Церковь в Сибири отчасти отождествлялась с властью, поэтому, порой, отношение к священникам было такое: вне церкви – поп. Если с брюшком, полнотелый – эк пузо наел на даровых харчах. Если худой, постник – всё промотал, прогулял, растренькал… Не грех и пошутить и словцом острым приголубить. Но стоило войти в церковь – шутки прочь, тут же – батюшка. А как беда какая – война, не дай Бог, болезни, падёж скота, пожары, тут не только что батюшка и отец родной, а ходатай перед самим Господом Богом!
Устинья подолгу не стояла ― уже на сносях была. Поставила свечку перед образом Христа Вседержителя и вышла. На самом деле Устинья и обычно так поступала. Она молилась дома по старым книгам, доставшимся ей от бабки. Книги эти чудом уцелели тогда после староверческого восстания. А вот иконы старого письма, «двоеперстные», все были уничтожены. У Устиньи висел в спаленке только образ святого праведного Симеона Верхотурского, чудотворца Уральского и Сибирского, почившего как раз накануне никоновских реформ в 1642 году, со свитком в руке, на котором было начертано: «Молю васъ, братие, храните чистоту телесную и духовную». Через десять лет Русская православная церковь содрогнётся от нововведений, а ещё через тридцать лет в 1682 году, в Пустозёрске будут сожжены ярые защитники старой веры – протопоп Аввакум, поп Лазарь, дьякон Фёдор и инок Епифаний. В этот же год русским царём станет Пётр I, который в 1700 году, после смерти патриарха, отменит патриаршество.
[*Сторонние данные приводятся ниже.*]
(* ===== verification/McpAccess.v ===== *)
(** * Access levels of the MCP server

    [crates/dbx-core/src/ai/mcp_access.rs] and what it uses of
    [crates/dbx-core/src/persistence/storage.rs]: the normalisation of the first
    version of the policy (module [V1]), the access policy of the second version
    with its rules, inheritance and the two translations between them (module
    [V2]), and the settings in which both are saved side by side (module
    [Store]).  The records of the first version are those of AgentPolicy.v. *)

From S2P Require Import Prelude Json Utf8 Containers AgentPolicy.
Import McpPolicy.

Module V1.

Definition confirmation_policy (policy : McpGlobalPolicy) : McpConfirmPolicy :=
  default (if policy.(prompt_high_risk_sql) then ConfirmFull else ConfirmOff) policy.(call_confirmation).

Definition normalize_mcp_ids (ids : list string) : list string := trimmed_names ids.

Definition normalize_mcp_database_names (databases : list string) : list string := trimmed_names databases.

Definition by_database_name : relation McpDatabasePolicy :=
  fun a b => String.le a.(db_database_name) b.(db_database_name).
#[global] Instance by_database_name_dec : RelDecision by_database_name := fun a b => decide (String.le _ _).

Definition merge_database_policy (current policy : McpDatabasePolicy) : McpDatabasePolicy :=
  {| db_database_name := current.(db_database_name);
     db_read_only := current.(db_read_only) || policy.(db_read_only);
     db_allow_dangerous_sql := current.(db_allow_dangerous_sql) && policy.(db_allow_dangerous_sql) |}.

Definition insert_database_policy (normalized : gmap string McpDatabasePolicy) (policy : McpDatabasePolicy) :
    gmap string McpDatabasePolicy :=
  let database_name := trim_str policy.(db_database_name) in
  if String.eqb database_name "" then normalized
  else <[database_name :=
    match normalized !! database_name with
    | Some current => merge_database_policy current policy
    | None => {| db_database_name := database_name; db_read_only := policy.(db_read_only);
                 db_allow_dangerous_sql := negb policy.(db_read_only) && policy.(db_allow_dangerous_sql) |}
    end]> normalized.
(** What the projected policy allows is within the access policy. *)
Lemma projected_bounds self path c d :
  wf_policy self ->
  let v1 := to_v1 self in
  let groups := default [] (McpPolicy.ids <$> path) in
  let mode := from_flags_pair (effective_database_execution_policy_with_groups v1 groups c d) in
  let resolved := resolve self groups c (database_scope_of d) in
  policy_allows_connection v1 path c = true ->
  d = "" \/ database_in_scope (database_scope_for_connection v1 c) d = true ->
  resolved.(res_visible) = true /\ level_le mode resolved.(level) = true /\
  (forall toolset k, toolset <> SALESFORCE_WRITE_TOOLSET -> toolset_ceiling self c toolset = Some k -> level_le mode k = true) /\
  (connection_allows_salesforce_dml v1 c = true ->
     exists k, toolset_ceiling self c SALESFORCE_WRITE_TOOLSET = Some k /\ level_lt LevelRead k = true).
Proof.
  intros Hwf v1 groups mode resolved Hallow Hd. subst v1. destruct (v1_exposes self Hwf _ _ Hallow) as (Hh & Hvis & Hres).
  assert (Hexp : exposed self c) by done. destruct (connection_bound self Hwf c groups Hexp) as (_ & Hb & Ht).
  assert (H : resolved.(res_visible) = true /\ rank mode <= rank (raw_level self groups c (database_scope_of d)) /\
    (forall k, projected_toolset_ceiling self c = Some k -> rank mode <= rank k)).
  { unfold resolved, mode, resolve, database_scope_of. destruct (String.eqb_spec d "") as [->|Hne].
    - rewrite v1_effective_connection by done. fold groups in Hvis. rewrite Hvis. destruct (connection_access self groups c) eqn:Ec.
      unfold raw_level. rewrite Ec. split_and!; [done..|]. intros k Hk. by apply Ht.
    - destruct Hd as [|Hd]; [done|]. unfold raw_level, sub_scope_visible, rule.
      destruct (v1_admits self Hwf groups c d Hh Hne Hd) as [(Hm & Hu & ->)|(u & Hu & Hv & Hden & Hm & ->)]; rewrite Hu; fold groups in Hvis; rewrite Hvis.
      + rewrite Hm. destruct (connection_access self groups c) eqn:Ec. split_and!; [done..|]. intros k Hk. by apply Ht.
      + destruct (database_bound self Hwf c groups u Hexp Hden) as [H1 H2]. rewrite apply_access_ceiling_level, apply_access_level.
        destruct (apply_access_ceiling _ _ _). split_and!; [|done|done]. simpl. unfold visible_is. simpl. rewrite Hv. simpl.
        by destruct (sub_scope_mode self c). }
  destruct H as (Hr & Hl & Hk). split_and!; [done| | |by apply v1_salesforce].
  - apply Nat.leb_le. unfold resolved in *. by rewrite resolve_level, Hr.
  - intros toolset k Hne Hc. destruct (toolset_bound self c toolset k Hne Hc) as (k' & Hk' & Hle). apply Nat.leb_le. specialize (Hk k' Hk'). lia.
Qed.

(** C9. For an access policy whose rules are for trimmed names that are not empty
    ([wf_policy]; [untrimmed_rule_widens] shows why), the policy of the first version
    that older hosts read is never wider than the access policy it is projected
    from.  Whenever it exposes a
    connection through some group path and admits a database (or the connection
    itself), the access policy has both visible, and the execution mode it
    gives is at most the access level there and at most the ceiling of every
    other toolset; it opts into Salesforce writes only where the access policy
    does. *)
Theorem projection_is_never_wider self path c d :
  wf_policy self ->
  let v1 := to_v1 self in
  let groups := default [] (McpPolicy.ids <$> path) in
  let mode := from_flags_pair (effective_database_execution_policy_with_groups v1 groups c d) in
  let resolved := resolve self groups c (database_scope_of d) in
  policy_allows_connection v1 path c = true ->
  d = "" \/ database_in_scope (database_scope_for_connection v1 c) d = true ->
  resolved.(res_visible) = true /\ level_le mode resolved.(level) = true /\
  (forall toolset k, toolset <> SALESFORCE_WRITE_TOOLSET -> toolset_ceiling self c toolset = Some k -> level_le mode k = true) /\
  (connection_allows_salesforce_dml v1 c = true ->
     exists k, toolset_ceiling self c SALESFORCE_WRITE_TOOLSET = Some k /\ level_lt LevelRead k = true).
Proof. exact (projected_bounds self path c d). Qed.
Именно в это время Господь явит миру пятьдесят лет пролежавшие в земле забытые и безвестные, честные нетленные мощи Симеона Верхотурского как напоминание о древнем благочестии, для укрепления веры и поддержания людей в их подвигах.
Древняя вера передавалась из поколения в поколение. Её-то и унаследовала Устинья от своих родителей. В церковь на всю службу она ходила только на Пасху – на исповедь и ко Причастию. Остальное время молилась дома, да ходила к старцу Гавриле на скит, затерянный в урмане среди болот, к которому и дороги-то не было, а вела лишь едва заметная тропа. Да там и жило-то всего три насельника, а пришлых, как правило, не принимали, чтобы не раздражать власти.
Роман Макаров не осуждал такое поведение жены, тем более, что детям Устинья строго-настрого наказывала в церковь ходить и батюшек слушать, чтобы не выросли неслухами. Разногласий между супругами на этой почве не было, хотя подросшие сыновья иной раз с недоумением смотрели на это, но молчали, не смея родителей осуждать и обсуждать их поступки – так было не принято. Первое время после свадьбы Макаров пытался спорить с женой, хотел докопаться до правды.